> **YOUR GOAL**
What lines in this listing contain the string "Lemma"? Report each one by copying it.

> **INFORMATION SUPPLIED**

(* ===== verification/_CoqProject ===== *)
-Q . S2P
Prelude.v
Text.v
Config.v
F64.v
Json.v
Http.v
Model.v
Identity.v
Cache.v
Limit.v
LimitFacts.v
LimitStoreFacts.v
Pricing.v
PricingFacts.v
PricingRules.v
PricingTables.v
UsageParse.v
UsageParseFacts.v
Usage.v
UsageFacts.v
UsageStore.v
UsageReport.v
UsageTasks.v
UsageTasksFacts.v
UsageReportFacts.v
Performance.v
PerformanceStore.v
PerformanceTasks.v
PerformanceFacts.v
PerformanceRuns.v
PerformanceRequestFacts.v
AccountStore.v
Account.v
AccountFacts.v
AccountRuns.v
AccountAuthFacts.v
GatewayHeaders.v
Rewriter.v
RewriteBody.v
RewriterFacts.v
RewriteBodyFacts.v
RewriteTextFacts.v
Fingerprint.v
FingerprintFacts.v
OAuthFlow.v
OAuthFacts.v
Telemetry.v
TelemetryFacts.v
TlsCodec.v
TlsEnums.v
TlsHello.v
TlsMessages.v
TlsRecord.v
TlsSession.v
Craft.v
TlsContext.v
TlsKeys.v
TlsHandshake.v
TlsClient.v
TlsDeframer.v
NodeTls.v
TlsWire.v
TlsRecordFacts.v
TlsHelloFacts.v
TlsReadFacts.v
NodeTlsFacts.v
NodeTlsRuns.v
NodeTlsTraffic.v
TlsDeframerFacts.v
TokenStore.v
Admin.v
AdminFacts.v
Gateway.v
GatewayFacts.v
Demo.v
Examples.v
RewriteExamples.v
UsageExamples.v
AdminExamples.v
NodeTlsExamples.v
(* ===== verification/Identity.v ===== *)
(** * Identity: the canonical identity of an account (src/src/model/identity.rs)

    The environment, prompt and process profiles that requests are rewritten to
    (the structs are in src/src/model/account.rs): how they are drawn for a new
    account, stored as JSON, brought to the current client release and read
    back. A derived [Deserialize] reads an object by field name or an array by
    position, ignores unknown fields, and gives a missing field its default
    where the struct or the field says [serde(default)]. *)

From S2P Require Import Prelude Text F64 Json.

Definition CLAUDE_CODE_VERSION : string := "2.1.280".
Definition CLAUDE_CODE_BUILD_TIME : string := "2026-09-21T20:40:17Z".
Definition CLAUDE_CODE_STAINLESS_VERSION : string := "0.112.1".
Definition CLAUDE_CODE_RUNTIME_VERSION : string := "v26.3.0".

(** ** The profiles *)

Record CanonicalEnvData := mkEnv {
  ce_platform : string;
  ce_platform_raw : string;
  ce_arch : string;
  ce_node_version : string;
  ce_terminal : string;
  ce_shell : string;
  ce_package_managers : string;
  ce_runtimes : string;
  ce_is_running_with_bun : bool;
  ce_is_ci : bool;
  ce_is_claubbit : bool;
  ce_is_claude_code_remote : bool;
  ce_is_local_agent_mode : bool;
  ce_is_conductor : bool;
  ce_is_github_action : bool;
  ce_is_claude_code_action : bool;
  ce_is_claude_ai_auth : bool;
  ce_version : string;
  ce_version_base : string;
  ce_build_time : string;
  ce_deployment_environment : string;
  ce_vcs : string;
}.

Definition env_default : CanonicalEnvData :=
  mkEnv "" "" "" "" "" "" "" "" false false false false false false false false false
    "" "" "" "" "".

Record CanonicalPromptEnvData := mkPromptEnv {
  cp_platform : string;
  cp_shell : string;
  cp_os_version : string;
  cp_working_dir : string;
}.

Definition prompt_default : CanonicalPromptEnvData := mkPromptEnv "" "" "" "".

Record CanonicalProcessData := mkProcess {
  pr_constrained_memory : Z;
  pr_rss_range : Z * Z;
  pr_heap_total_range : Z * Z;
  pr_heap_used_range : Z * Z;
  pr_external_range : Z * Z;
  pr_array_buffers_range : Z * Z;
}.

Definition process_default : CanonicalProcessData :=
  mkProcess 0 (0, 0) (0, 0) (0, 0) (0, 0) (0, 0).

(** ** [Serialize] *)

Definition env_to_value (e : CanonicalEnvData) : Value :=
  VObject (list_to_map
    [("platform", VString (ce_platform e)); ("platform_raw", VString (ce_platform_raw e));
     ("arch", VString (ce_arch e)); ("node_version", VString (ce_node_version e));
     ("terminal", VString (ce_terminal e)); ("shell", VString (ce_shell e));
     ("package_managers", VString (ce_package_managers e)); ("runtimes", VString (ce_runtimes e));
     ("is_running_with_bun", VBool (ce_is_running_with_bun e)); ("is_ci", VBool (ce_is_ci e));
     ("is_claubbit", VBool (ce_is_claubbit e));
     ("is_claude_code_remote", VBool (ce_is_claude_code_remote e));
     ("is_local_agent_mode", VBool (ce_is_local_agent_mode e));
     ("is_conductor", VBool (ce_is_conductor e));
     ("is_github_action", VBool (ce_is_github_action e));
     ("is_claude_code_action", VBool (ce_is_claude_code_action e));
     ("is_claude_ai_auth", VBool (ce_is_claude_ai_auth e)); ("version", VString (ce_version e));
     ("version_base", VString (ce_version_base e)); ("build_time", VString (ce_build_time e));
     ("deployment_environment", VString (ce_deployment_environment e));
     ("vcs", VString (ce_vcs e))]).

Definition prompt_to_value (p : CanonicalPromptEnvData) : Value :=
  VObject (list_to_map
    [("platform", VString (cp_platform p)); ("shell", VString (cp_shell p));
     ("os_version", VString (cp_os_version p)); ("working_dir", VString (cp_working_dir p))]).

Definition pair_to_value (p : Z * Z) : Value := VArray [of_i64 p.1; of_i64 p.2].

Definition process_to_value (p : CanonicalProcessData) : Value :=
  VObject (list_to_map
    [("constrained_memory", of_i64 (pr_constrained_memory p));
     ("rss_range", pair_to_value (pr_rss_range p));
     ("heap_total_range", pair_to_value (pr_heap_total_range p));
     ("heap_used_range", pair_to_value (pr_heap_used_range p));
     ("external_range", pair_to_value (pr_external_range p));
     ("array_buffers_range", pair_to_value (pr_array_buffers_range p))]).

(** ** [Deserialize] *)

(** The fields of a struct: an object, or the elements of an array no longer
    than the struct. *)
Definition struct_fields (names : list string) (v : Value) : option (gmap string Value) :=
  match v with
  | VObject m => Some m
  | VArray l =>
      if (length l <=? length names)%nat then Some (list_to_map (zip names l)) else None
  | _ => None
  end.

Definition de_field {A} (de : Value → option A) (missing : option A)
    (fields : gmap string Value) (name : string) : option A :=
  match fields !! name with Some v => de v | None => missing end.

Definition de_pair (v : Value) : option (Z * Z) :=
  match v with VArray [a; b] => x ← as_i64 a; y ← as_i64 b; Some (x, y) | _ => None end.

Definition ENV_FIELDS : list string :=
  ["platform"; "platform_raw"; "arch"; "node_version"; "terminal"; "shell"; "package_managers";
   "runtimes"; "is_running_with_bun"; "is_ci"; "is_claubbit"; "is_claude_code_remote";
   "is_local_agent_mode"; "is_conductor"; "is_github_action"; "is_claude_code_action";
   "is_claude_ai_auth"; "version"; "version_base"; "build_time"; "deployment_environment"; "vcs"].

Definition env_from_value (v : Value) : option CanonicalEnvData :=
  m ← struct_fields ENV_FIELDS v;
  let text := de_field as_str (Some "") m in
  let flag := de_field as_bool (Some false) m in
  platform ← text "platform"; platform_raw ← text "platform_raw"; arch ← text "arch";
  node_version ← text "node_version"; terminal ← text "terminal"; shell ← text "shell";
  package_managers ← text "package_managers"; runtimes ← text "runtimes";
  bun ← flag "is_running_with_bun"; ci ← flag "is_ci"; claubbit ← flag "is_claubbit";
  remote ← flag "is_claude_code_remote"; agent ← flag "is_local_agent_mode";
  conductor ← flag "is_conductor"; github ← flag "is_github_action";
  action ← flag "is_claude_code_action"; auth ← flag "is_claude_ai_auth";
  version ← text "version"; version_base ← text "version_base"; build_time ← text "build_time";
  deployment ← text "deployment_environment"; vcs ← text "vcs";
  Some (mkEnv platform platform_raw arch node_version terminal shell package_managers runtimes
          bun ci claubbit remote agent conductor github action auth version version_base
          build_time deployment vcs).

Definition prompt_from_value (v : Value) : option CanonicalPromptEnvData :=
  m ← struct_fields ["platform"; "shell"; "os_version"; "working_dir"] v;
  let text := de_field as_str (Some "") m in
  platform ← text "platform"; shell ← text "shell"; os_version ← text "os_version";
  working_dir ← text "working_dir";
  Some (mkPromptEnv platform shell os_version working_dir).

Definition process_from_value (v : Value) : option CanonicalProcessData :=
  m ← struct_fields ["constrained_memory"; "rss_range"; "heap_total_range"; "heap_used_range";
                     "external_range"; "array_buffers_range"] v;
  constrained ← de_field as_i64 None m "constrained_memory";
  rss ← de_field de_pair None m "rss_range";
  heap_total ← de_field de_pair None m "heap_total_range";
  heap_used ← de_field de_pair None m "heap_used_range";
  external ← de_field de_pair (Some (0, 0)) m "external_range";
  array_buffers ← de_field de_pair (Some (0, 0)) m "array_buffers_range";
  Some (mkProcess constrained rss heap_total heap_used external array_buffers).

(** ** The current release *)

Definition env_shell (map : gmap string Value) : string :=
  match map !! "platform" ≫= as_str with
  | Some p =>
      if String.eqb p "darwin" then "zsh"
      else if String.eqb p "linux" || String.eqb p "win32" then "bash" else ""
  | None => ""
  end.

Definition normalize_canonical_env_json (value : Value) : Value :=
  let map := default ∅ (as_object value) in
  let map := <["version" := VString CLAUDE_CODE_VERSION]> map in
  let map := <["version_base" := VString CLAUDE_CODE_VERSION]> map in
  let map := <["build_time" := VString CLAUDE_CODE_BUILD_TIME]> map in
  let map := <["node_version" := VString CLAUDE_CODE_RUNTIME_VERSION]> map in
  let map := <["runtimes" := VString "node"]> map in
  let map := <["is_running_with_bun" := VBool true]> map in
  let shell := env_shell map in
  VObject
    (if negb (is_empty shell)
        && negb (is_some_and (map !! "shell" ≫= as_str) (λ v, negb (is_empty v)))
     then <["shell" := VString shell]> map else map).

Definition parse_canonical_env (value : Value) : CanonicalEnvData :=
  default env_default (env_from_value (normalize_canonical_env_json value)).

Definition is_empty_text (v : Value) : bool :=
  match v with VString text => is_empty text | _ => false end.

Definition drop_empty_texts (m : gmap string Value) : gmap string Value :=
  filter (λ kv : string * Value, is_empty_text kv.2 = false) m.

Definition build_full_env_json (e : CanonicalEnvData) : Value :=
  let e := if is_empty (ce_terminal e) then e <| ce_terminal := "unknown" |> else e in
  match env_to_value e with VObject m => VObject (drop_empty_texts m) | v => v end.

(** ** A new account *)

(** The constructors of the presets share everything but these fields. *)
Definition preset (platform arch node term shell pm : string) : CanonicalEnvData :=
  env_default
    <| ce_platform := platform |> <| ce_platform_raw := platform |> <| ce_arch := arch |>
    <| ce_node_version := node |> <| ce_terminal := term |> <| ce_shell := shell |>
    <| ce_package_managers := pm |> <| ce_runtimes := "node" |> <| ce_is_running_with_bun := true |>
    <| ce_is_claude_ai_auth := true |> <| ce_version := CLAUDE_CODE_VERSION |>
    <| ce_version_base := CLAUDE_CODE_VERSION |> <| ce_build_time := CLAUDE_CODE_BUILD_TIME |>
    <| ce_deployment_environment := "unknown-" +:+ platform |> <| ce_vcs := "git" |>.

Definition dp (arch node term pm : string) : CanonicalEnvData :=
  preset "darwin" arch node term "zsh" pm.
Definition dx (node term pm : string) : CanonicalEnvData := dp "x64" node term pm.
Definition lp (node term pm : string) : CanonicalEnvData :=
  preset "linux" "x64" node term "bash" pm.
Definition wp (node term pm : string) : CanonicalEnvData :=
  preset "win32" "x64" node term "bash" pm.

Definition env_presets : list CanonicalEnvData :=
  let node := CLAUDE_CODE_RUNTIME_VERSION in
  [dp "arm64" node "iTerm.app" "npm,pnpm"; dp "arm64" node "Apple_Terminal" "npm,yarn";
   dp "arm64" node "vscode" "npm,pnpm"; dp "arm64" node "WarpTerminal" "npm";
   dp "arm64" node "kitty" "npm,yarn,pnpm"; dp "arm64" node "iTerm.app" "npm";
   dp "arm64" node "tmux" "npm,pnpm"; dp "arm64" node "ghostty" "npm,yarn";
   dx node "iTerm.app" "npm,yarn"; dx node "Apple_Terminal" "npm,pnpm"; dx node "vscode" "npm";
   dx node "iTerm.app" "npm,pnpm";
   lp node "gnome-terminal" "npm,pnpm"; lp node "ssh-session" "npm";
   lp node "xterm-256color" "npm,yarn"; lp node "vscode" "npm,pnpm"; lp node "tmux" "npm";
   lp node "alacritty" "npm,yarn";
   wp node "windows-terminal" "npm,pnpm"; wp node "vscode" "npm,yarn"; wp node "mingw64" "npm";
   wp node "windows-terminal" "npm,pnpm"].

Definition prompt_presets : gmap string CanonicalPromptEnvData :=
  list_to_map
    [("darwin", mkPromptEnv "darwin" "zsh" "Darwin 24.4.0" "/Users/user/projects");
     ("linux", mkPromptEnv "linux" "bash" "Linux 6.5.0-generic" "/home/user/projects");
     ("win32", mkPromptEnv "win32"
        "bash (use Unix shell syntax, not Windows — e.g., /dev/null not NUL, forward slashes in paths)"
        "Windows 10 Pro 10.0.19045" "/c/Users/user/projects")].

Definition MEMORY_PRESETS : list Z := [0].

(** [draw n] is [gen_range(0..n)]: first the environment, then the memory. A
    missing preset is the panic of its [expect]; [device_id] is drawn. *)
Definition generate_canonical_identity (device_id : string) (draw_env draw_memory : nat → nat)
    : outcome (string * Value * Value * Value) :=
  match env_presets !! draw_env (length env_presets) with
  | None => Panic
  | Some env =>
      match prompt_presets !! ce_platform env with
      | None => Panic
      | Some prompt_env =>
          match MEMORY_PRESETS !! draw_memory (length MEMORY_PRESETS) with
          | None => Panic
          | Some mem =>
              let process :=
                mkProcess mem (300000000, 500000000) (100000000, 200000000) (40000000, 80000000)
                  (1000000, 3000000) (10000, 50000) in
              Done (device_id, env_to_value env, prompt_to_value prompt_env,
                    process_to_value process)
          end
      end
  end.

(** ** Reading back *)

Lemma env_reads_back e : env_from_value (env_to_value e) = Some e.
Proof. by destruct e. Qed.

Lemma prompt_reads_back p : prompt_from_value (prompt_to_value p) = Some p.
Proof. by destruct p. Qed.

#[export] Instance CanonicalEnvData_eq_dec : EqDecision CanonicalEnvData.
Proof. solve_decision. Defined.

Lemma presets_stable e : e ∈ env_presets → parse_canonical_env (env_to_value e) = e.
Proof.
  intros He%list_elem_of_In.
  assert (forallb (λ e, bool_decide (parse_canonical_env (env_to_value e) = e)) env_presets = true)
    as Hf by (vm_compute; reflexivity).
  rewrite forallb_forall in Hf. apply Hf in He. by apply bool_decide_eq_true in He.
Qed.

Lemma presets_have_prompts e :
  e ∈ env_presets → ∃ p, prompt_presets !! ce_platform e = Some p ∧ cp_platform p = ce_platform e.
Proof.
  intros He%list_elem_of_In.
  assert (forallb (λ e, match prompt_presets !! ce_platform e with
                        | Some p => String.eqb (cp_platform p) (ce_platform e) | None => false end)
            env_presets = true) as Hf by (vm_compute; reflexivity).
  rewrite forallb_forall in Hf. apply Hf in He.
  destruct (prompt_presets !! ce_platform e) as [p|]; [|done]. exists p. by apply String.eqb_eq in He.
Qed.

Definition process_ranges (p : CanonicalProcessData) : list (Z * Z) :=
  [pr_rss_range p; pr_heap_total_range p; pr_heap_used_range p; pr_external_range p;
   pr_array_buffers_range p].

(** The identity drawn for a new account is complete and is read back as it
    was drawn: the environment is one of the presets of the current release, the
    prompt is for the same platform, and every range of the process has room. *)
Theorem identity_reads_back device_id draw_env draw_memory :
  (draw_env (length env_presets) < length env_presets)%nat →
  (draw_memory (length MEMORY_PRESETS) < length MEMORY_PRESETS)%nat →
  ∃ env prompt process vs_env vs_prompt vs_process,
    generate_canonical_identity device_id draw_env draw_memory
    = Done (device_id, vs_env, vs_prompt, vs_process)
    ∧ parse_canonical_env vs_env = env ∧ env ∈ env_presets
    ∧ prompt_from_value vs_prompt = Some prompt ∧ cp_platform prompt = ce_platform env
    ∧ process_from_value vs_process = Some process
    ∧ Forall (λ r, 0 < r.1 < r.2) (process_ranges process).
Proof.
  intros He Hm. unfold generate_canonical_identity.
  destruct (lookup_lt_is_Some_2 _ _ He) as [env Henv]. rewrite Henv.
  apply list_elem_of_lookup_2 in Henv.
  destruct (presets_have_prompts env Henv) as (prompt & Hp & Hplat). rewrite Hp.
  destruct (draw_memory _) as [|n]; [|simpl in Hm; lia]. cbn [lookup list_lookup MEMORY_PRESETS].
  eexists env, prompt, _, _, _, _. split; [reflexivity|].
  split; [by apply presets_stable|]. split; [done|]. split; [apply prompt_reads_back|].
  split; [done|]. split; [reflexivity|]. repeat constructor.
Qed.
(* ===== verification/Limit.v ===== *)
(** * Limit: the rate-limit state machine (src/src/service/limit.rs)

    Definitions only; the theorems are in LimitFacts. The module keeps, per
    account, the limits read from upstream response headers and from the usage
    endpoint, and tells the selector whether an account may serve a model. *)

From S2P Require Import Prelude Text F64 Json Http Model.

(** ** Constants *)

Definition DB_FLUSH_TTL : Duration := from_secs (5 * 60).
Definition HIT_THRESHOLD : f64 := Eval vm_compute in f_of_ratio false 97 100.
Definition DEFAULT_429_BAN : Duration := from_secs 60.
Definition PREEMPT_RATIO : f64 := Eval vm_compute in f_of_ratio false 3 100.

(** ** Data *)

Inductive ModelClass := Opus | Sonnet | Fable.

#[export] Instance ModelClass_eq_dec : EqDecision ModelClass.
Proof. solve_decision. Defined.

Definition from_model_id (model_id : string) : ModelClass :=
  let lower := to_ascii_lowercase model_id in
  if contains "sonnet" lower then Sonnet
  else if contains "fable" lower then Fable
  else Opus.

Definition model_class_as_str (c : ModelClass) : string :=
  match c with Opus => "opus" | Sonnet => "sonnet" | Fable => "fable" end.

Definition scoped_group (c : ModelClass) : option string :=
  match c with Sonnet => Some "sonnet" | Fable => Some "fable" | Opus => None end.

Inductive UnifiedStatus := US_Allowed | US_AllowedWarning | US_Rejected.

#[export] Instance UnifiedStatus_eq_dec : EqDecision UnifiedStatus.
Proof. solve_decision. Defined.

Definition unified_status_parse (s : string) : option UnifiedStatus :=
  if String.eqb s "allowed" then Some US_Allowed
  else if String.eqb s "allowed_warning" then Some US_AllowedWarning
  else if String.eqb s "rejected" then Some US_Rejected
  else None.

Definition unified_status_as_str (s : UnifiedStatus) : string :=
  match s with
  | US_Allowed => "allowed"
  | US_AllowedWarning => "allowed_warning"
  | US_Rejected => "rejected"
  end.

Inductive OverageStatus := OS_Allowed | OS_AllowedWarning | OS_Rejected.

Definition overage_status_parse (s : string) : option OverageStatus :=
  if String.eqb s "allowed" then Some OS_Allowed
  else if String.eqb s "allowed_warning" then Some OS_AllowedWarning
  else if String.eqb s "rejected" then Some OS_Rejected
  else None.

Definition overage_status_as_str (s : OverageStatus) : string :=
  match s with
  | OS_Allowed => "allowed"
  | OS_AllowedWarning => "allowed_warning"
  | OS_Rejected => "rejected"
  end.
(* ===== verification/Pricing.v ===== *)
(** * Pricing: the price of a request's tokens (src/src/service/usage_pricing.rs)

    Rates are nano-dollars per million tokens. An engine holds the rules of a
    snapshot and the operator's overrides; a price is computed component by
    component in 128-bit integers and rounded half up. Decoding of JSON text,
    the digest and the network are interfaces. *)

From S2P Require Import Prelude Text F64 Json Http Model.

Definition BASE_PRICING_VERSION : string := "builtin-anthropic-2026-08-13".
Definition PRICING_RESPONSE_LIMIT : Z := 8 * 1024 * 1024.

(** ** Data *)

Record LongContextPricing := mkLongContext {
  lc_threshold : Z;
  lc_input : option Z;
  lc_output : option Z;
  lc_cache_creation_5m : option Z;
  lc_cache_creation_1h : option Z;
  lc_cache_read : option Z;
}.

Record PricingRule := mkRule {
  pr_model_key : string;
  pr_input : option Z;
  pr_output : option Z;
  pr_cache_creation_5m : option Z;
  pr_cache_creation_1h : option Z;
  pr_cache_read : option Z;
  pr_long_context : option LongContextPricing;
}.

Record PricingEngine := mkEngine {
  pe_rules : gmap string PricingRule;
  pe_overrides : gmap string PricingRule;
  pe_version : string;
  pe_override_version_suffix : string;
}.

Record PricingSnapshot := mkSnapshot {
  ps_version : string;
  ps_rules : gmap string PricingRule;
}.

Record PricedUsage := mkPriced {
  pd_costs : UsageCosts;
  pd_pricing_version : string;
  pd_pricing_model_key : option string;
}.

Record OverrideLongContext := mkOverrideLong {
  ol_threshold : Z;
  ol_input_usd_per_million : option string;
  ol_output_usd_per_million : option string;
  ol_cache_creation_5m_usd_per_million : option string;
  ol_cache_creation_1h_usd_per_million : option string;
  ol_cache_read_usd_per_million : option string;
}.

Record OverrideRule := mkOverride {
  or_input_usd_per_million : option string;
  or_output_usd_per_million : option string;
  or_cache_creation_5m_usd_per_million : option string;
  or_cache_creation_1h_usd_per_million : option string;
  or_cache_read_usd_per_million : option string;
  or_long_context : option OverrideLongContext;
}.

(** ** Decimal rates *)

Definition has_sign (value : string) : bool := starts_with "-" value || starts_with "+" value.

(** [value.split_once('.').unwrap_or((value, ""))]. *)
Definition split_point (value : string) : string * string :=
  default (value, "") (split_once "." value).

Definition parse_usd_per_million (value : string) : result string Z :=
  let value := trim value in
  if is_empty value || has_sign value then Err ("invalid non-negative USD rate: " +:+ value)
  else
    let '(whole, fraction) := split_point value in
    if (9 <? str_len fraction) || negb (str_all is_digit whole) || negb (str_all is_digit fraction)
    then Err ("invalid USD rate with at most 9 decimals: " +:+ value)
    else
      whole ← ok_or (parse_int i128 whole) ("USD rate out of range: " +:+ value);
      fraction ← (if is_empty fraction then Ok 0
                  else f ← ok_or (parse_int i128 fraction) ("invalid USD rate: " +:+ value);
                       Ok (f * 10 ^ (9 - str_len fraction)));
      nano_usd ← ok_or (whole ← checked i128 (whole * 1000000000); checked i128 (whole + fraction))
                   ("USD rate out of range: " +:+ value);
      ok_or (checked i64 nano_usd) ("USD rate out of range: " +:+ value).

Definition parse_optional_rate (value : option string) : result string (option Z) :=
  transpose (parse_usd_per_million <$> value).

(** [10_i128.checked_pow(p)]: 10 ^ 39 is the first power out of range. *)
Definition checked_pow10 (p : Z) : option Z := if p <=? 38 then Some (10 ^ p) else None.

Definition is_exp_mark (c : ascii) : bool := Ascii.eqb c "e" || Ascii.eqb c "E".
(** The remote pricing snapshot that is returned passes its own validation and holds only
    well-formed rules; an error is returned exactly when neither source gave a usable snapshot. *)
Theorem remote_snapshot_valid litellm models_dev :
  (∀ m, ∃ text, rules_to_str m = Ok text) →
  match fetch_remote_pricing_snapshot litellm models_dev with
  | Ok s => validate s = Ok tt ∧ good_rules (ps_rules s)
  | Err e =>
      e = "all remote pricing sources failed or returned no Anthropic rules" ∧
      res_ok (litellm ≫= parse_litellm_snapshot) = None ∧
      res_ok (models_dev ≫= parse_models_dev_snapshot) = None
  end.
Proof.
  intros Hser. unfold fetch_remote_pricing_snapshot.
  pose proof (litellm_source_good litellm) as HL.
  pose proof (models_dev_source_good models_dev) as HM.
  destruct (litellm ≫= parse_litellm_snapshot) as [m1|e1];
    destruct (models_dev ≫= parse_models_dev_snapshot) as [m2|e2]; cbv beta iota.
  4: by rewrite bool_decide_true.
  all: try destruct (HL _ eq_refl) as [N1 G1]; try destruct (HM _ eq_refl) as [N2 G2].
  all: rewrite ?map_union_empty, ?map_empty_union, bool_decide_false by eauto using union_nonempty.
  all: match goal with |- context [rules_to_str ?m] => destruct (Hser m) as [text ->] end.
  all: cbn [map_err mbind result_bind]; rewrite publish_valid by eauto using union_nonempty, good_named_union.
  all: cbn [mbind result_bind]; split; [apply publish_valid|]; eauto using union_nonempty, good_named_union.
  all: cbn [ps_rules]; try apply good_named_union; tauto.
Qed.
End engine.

> **WRITTEN REPLY**
Lemma env_reads_back e : env_from_value (env_to_value e) = Some e.
Lemma prompt_reads_back p : prompt_from_value (prompt_to_value p) = Some p.
Lemma presets_stable e : e ∈ env_presets → parse_canonical_env (env_to_value e) = e.
Lemma presets_have_prompts e :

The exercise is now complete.